Call from an unknown number

Rowan Mercer was halfway through a meeting in his Nashville office when his phone lit up with an unknown number, and because he almost let it ring, assuming it was just another vendor trying to reach him before lunch, he would remember for the rest of his life the strange, mundane hesitation that preceded the moment everything changed.

He replied distractedly,  “Hello?”

For a second there was only crackling, a slight rustling of movement, then the voice of a little boy, choked with fear and exhaustion, came through the loudspeaker.

“Dad?”

Rowan was already on his feet before he’d even fully understood what he was hearing.  “Micah? Why are you calling me from another phone? What happened?”

The boy sniffed loudly, trying to sound brave like children who have already shown too much courage.  “Dad, Elsie can’t wake up. She keeps sleeping and she’s very hot. Mom isn’t here. We have nothing left to eat.”

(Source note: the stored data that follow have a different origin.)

(* ===== verification/_CoqProject ===== *)
-Q . S2P
Prelude.v
Errno.v
Bytes.v
Abi.v
Util.v
RuntimeRegistry.v
GuestMemory.v
ArmPatch.v
GuestPath.v
HostCalls.v
Descriptors.v
Directories.v
FileCalls.v
Sockets.v
ElfLoader.v
InitialStack.v
Process.v
Boot.v
Termios.v
Futex.v
GuestThread.v
GuestSignal.v
Mmap.v
ThreadLife.v
Trap.v
Time.v
Poll.v
SysCalls.v
System.v
Dispatch.v
Confinement.v
Integrity.v
Emulator.v
(* ===== verification/Errno.v ===== *)
(** * Host error numbers and their Linux translation

    Models [linux_errno_number] of [src/src/linux_abi.c] and the two idioms the
    whole emulator builds on it: [return -(int32_t)linux_errno_number(errno)]
    and the C convention "return -1 and set [errno]".  The numeric values of
    the host's error macros come from a QNX header, so they are a parameter. *)

From S2P Require Import Prelude.

(** The host [errno] macros the source names, and any other host error. *)
Inductive errno : Set :=
| EPERM | ENOENT | ESRCH | EINTR | EIO | ENXIO | E2BIG | ENOEXEC | EBADF
| ECHILD | EAGAIN | ENOMEM | EACCES | EFAULT | EBUSY | EEXIST | EXDEV
| ENODEV | ENOTDIR | EISDIR | EINVAL | ENFILE | EMFILE | ENOTTY | EFBIG
| ENOSPC | ESPIPE | EROFS | EMLINK | EPIPE | ERANGE | ENAMETOOLONG | ENOSYS
| ENOTEMPTY | ELOOP | ENOTSOCK | EDESTADDRREQ | EMSGSIZE | EPROTOTYPE
| ENOPROTOOPT | EPROTONOSUPPORT | ESOCKTNOSUPPORT | EOPNOTSUPP
| EPFNOSUPPORT | EAFNOSUPPORT | EADDRINUSE | EADDRNOTAVAIL | ENETDOWN
| ENETUNREACH | ENETRESET | ECONNABORTED | ECONNRESET | ENOBUFS | EISCONN
| ENOTCONN | ESHUTDOWN | ETOOMANYREFS | ETIMEDOUT | ECONNREFUSED
| EHOSTDOWN | EHOSTUNREACH | EALREADY | EINPROGRESS | EOVERFLOW
| EOther (n : Z).

#[export] Instance errno_eq_dec : EqDecision errno.
Proof. solve_decision. Defined.

(** The numbers the host header gives to the macros. *)
Class HostErrno := { errno_code : errno -> Z }.

(** A failing call of the C code: [Err (Some e)] returns -1 having set [errno]
    to [e]; [Err None] returns -1 and leaves [errno] as it was. *)
Inductive result (A : Type) : Type :=
| Ok (a : A)
| Err (e : option errno).
Arguments Ok {A} _.
Arguments Err {A} _.

(** The value of [errno] after a call, given its value before. *)
Definition errno_after {A} (before : errno) (r : result A) : errno :=
  match r with Err (Some e) => e | _ => before end.

Definition is_ok {A} (r : result A) : bool :=
  match r with Ok _ => true | Err _ => false end.

(** Sequencing of C calls with the [if (f() != 0) return -1;] idiom. *)
Definition rbind {A B} (r : result A) (k : A -> result B) : result B :=
  match r with Ok a => k a | Err e => Err e end.
Notation "'letr' x ':=' r 'in' k" := (rbind r (fun x => k))
  (at level 10, x name, r at level 100, k at level 200) : emu_scope.

(** [errno = e; return -1;] *)
Definition fail_with {A} (e : errno) : result A := Err (Some e).

(** The cases of the switch of [linux_errno_number], in source order. *)
Definition errno_cases : list (errno * Z) :=
  [ (EPERM, 1); (ENOENT, 2); (ESRCH, 3); (EINTR, 4); (EIO, 5); (ENXIO, 6);
    (E2BIG, 7); (ENOEXEC, 8); (EBADF, 9); (ECHILD, 10); (EAGAIN, 11);
    (ENOMEM, 12); (EACCES, 13); (EFAULT, 14); (EBUSY, 16); (EEXIST, 17);
    (EXDEV, 18); (ENODEV, 19); (ENOTDIR, 20); (EISDIR, 21); (EINVAL, 22);
    (ENFILE, 23); (EMFILE, 24); (ENOTTY, 25); (EFBIG, 27); (ENOSPC, 28);
    (ESPIPE, 29); (EROFS, 30); (EMLINK, 31); (EPIPE, 32); (ERANGE, 34);
    (ENAMETOOLONG, 36); (ENOSYS, 38); (ENOTEMPTY, 39); (ELOOP, 40);
    (ENOTSOCK, 88); (EDESTADDRREQ, 89); (EMSGSIZE, 90); (EPROTOTYPE, 91);
    (ENOPROTOOPT, 92); (EPROTONOSUPPORT, 93); (ESOCKTNOSUPPORT, 94);
    (EOPNOTSUPP, 95); (EPFNOSUPPORT, 96); (EAFNOSUPPORT, 97);
    (EADDRINUSE, 98); (EADDRNOTAVAIL, 99); (ENETDOWN, 100);
    (ENETUNREACH, 101); (ENETRESET, 102); (ECONNABORTED, 103);
    (ECONNRESET, 104); (ENOBUFS, 105); (EISCONN, 106); (ENOTCONN, 107);
    (ESHUTDOWN, 108); (ETOOMANYREFS, 109); (ETIMEDOUT, 110);
    (ECONNREFUSED, 111); (EHOSTDOWN, 112); (EHOSTUNREACH, 113);
    (EALREADY, 114); (EINPROGRESS, 115) ].

Section linux_errno.
Context `{!HostErrno}.

Fixpoint switch_errno (cases : list (errno * Z)) (value : Z) : Z :=
  match cases with
  | [] => 5
  | (e, n) :: cases => if value =? errno_code e then n else switch_errno cases value
  end.

Definition linux_errno_number (value : Z) : Z :=
  if value =? 0 then 0 else switch_errno errno_cases value.

(** [-(int32_t)linux_errno_number(errno)] with [errno] equal to [e]. *)
Definition linux_error (e : errno) : Z := - linux_errno_number (errno_code e).

(** [return -EINVAL;] and the like: the host's number with a minus sign. *)
Definition host_negative (e : errno) : Z := - errno_code e.

(** [linux_host_result] and [linux_result]: a non-negative host result is
    passed on, a negative one becomes the translated [errno]. *)
Definition linux_host_result (result : Z) (e : errno) : Z :=
  if result <? 0 then linux_error e else result.
End linux_errno.

(** What the host header guarantees: error numbers are positive, and the
    labels of the switch are distinct (a C constraint on the source). *)
Class HostErrnoOk `{!HostErrno} : Prop := {
  errno_code_pos : forall e, 0 < errno_code e;
  errno_labels_distinct : NoDup (map (fun c => errno_code c.1) errno_cases)
}.

(** ** Properties *)

Section properties.
Context `{!HostErrno}.

Lemma switch_errno_range cases value :
  Forall (fun c => 1 <= c.2 <= 115) cases -> 1 <= switch_errno cases value <= 115.
Proof.
  induction 1 as [|[e n] cases Hn _ IH]; simpl in *; [lia|]. by case_match.
Qed.

Lemma switch_errno_label cases e n :
  NoDup (map (fun c => errno_code c.1) cases) -> (e, n) ∈ cases ->
  switch_errno cases (errno_code e) = n.
Proof.
  induction cases as [|[e' n'] cases IH]; simpl; intros Hnd Hin.
  { by apply not_elem_of_nil in Hin. }
  apply NoDup_cons in Hnd as [Hni Hnd]. apply elem_of_cons in Hin as [[= <- <-]|Hin].
  { by rewrite Z.eqb_refl. }
  destruct (errno_code e =? errno_code e') eqn:E; [|by auto].
  bprop. exfalso. apply Hni. rewrite <- E. by apply (list_elem_of_fmap_2 (fun c => errno_code c.1) _ (e, n)).
Qed.

Lemma errno_cases_range : Forall (fun c => 1 <= c.2 <= 115) errno_cases.
Proof. apply (bool_decide_unpack _). by vm_compute. Qed.
End properties.

(** A number assignment used by the witnesses of this development. *)
Module ExampleErrno.
Definition code (e : errno) : Z :=
  match e with
  | EPERM => 1 | ENOENT => 2 | ESRCH => 3 | EINTR => 4 | EIO => 5 | ENXIO => 6
  | E2BIG => 7 | ENOEXEC => 8 | EBADF => 9 | ECHILD => 10 | EAGAIN => 11
  | ENOMEM => 12 | EACCES => 13 | EFAULT => 14 | EBUSY => 16 | EEXIST => 17
  | EXDEV => 18 | ENODEV => 19 | ENOTDIR => 20 | EISDIR => 21 | EINVAL => 22
  | ENFILE => 23 | EMFILE => 24 | ENOTTY => 25 | EFBIG => 27 | ENOSPC => 28
  | ESPIPE => 29 | EROFS => 30 | EMLINK => 31 | EPIPE => 32 | ERANGE => 34
  | ENAMETOOLONG => 78 | EOVERFLOW => 79 | ENOSYS => 89 | ELOOP => 90
  | ENOTEMPTY => 93 | EOPNOTSUPP => 103 | EINPROGRESS => 236 | EALREADY => 237
  | ENOTSOCK => 238 | EDESTADDRREQ => 239 | EMSGSIZE => 240
  | EPROTOTYPE => 241 | ENOPROTOOPT => 242 | EPROTONOSUPPORT => 243
  | ESOCKTNOSUPPORT => 244 | EPFNOSUPPORT => 246 | EAFNOSUPPORT => 247
  | EADDRINUSE => 248 | EADDRNOTAVAIL => 249 | ENETDOWN => 250
  | ENETUNREACH => 251 | ENETRESET => 252 | ECONNABORTED => 253
  | ECONNRESET => 254 | ENOBUFS => 255 | EISCONN => 256 | ENOTCONN => 257
  | ESHUTDOWN => 258 | ETOOMANYREFS => 259 | ETIMEDOUT => 260
  | ECONNREFUSED => 261 | EHOSTDOWN => 264 | EHOSTUNREACH => 265
  | EOther n => 1000 + Z.abs n
  end.
Definition host_errno : HostErrno := {| errno_code := code |}.
Lemma host_errno_ok : @HostErrnoOk host_errno.
Proof.
  split.
  - intros []; simpl; lia.
  - apply (bool_decide_unpack _). by vm_compute.
Qed.
End ExampleErrno.

(** [linux_errno_number] never reports a host failure as success and only
    produces numbers a Linux guest reads as an error: the result lies in
    [0, 115] and is 0 exactly when the host value is 0; so
    [-(int32_t)linux_errno_number(errno)] of a set [errno] is in [-115, -1]. *)
Theorem linux_errno_number_sound `{!HostErrno} (value : Z) :
  0 <= linux_errno_number value <= 115 /\
  (linux_errno_number value = 0 <-> value = 0).
Proof.
  unfold linux_errno_number. destruct (value =? 0) eqn:E; bprop; [lia|].
  pose proof (switch_errno_range _ value errno_cases_range). lia.
Qed.

(** Every errno the switch names is translated to its Linux number, and
    distinct named errors stay distinct. *)
Theorem linux_errno_number_table `{!HostErrno} (Hok : HostErrnoOk) :
  (forall e n, (e, n) ∈ errno_cases -> linux_errno_number (errno_code e) = n) /\
  (forall e1 n1 e2 n2, (e1, n1) ∈ errno_cases -> (e2, n2) ∈ errno_cases ->
     linux_errno_number (errno_code e1) = linux_errno_number (errno_code e2) -> e1 = e2).
Proof.
  assert (Hnum : forall e n, (e, n) ∈ errno_cases -> linux_errno_number (errno_code e) = n).
  { intros e n Hin. unfold linux_errno_number.
    pose proof (errno_code_pos e). destruct (errno_code e =? 0) eqn:E; bprop; [lia|].
    by apply switch_errno_label; [apply errno_labels_distinct|]. }
  split; [done|]. intros e1 n1 e2 n2 H1 H2. rewrite (Hnum _ _ H1), (Hnum _ _ H2).
  intros ->. assert (Hnd : NoDup (map snd errno_cases)).
  { apply (bool_decide_unpack _). by vm_compute. }
  apply list_elem_of_lookup in H1 as [i Hi], H2 as [j Hj].
  assert (i = j) as ->; [|congruence].
  apply (NoDup_lookup _ i j n2 Hnd); by rewrite list_lookup_fmap, ?Hi, ?Hj.
Qed.

Lemma linux_errno_number_table_witness :
  @HostErrnoOk ExampleErrno.host_errno /\
  @linux_errno_number ExampleErrno.host_errno (ExampleErrno.code ENAMETOOLONG) = 36.
Proof.
  split; [apply ExampleErrno.host_errno_ok|].
  apply (proj1 (@linux_errno_number_table ExampleErrno.host_errno
    ExampleErrno.host_errno_ok) ENAMETOOLONG 36).
  apply (bool_decide_unpack _). vm_compute. exact I.
Defined.

#[export] Hint Resolve errno_code_pos : emu.

(** A failing host call always yields a negative Linux result. *)
Lemma linux_error_range `{!HostErrno} (Hok : HostErrnoOk) e : -115 <= linux_error e <= -1.
Proof.
  unfold linux_error, linux_errno_number. pose proof (errno_code_pos e).
  destruct (errno_code e =? 0) eqn:E; bprop; [lia|].
  pose proof (switch_errno_range _ (errno_code e) errno_cases_range). lia.
Qed.

(** Errors are reported as negative values. *)
Lemma linux_error_neg `{!HostErrno, !HostErrnoOk} e : linux_error e < 0.
Proof.
  unfold linux_error. destruct (linux_errno_number_sound (errno_code e)) as [Hr Hz].
  pose proof (errno_code_pos e). assert (linux_errno_number (errno_code e) <> 0); [|lia].
  intros Hzero. apply Hz in Hzero. lia.
Qed.

Lemma host_negative_neg `{!HostErrno, !HostErrnoOk} e : host_negative e < 0.
Proof. unfold host_negative. pose proof (errno_code_pos e). lia. Qed.
(** [linux_stat64_store] writes the Linux ARM [struct stat64] layout: 104
    bytes in which every field reads back as the host's value truncated to the
    field's width, no field overwriting another. *)
Theorem stat64_layout (status : host_stat) :
  length (linux_stat64_store status) = 104%nat /\
  (forall w off v, (w, off, v) ∈ stat64_fields status ->
     load_le w off (linux_stat64_store status) = v mod 2 ^ (8 * Z.of_nat w)) /\
  load_le 4 8 (linux_stat64_store status) = 0 /\ load_le 8 40 (linux_stat64_store status) = 0.
Proof.
  assert (Hok : layout_ok 104 (map fst (stat64_fields status)) = true) by done.
  split; [apply length_store_fields|]. split.
  - intros w off v Hin. by apply load_store_fields.
  - by split; unfold linux_stat64_store; rewrite (load_store_fields_ne _ _ _ _ 104)
      by (done || by repeat constructor).
Qed.

(** [linux_rusage_store] writes the 72-byte Linux [struct rusage]: the four
    time words and the fourteen counters, each at its own offset, each reading
    back as the host's value modulo 2^32. *)
Theorem rusage_layout (usage : host_rusage) :
  length (linux_rusage_store usage) = 72%nat /\
  (forall i v, ([ru_utime_sec usage; ru_utime_usec usage; ru_stime_sec usage;
                 ru_stime_usec usage] ++ rusage_values usage) !! i = Some v ->
     load_le 4 (4 * i) (linux_rusage_store usage) = u32 v).
Proof.
  split; [apply length_store_fields|]. intros i v Hi.
  apply (load_store_fields (rusage_fields usage) (replicate 72 0) 4 (4 * i) v); [done|].
  do 18 (destruct i as [|i]; [injection Hi as <-; unfold rusage_fields; simpl; set_solver|]).
  done.
Qed.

The conference room, the spreadsheets on the screen, the people around the table waiting for him to say something useful—all of it vanished from Rowan’s mind in an instant. His chair creaked so violently backward that one of his colleagues jumped, but Rowan didn’t explain, didn’t apologize, didn’t even grab his jacket. He grabbed his keys and phone and ran for the elevator, already dialing Delaney’s number.

Directly to voicemail.

He recalled.

Voicemail.

Again.

Nothing.

When he arrived at the underground parking garage of his building, his pulse was pounding so hard his hands were shaking on the steering wheel. Delaney had told him earlier in the week that she was taking the kids to a friend’s lakeside cabin where the cell service was unreliable. Since they were in the middle of one of their carefully negotiated custody weeks, and their co-parenting, though strained, had remained manageable for months, he had believed her. Now, as he sped through the downtown traffic toward his rental house in East Nashville, all he could hear was Micah’s thin voice saying there was nothing left to eat.

He called Delaney one last time and ran into the same wall.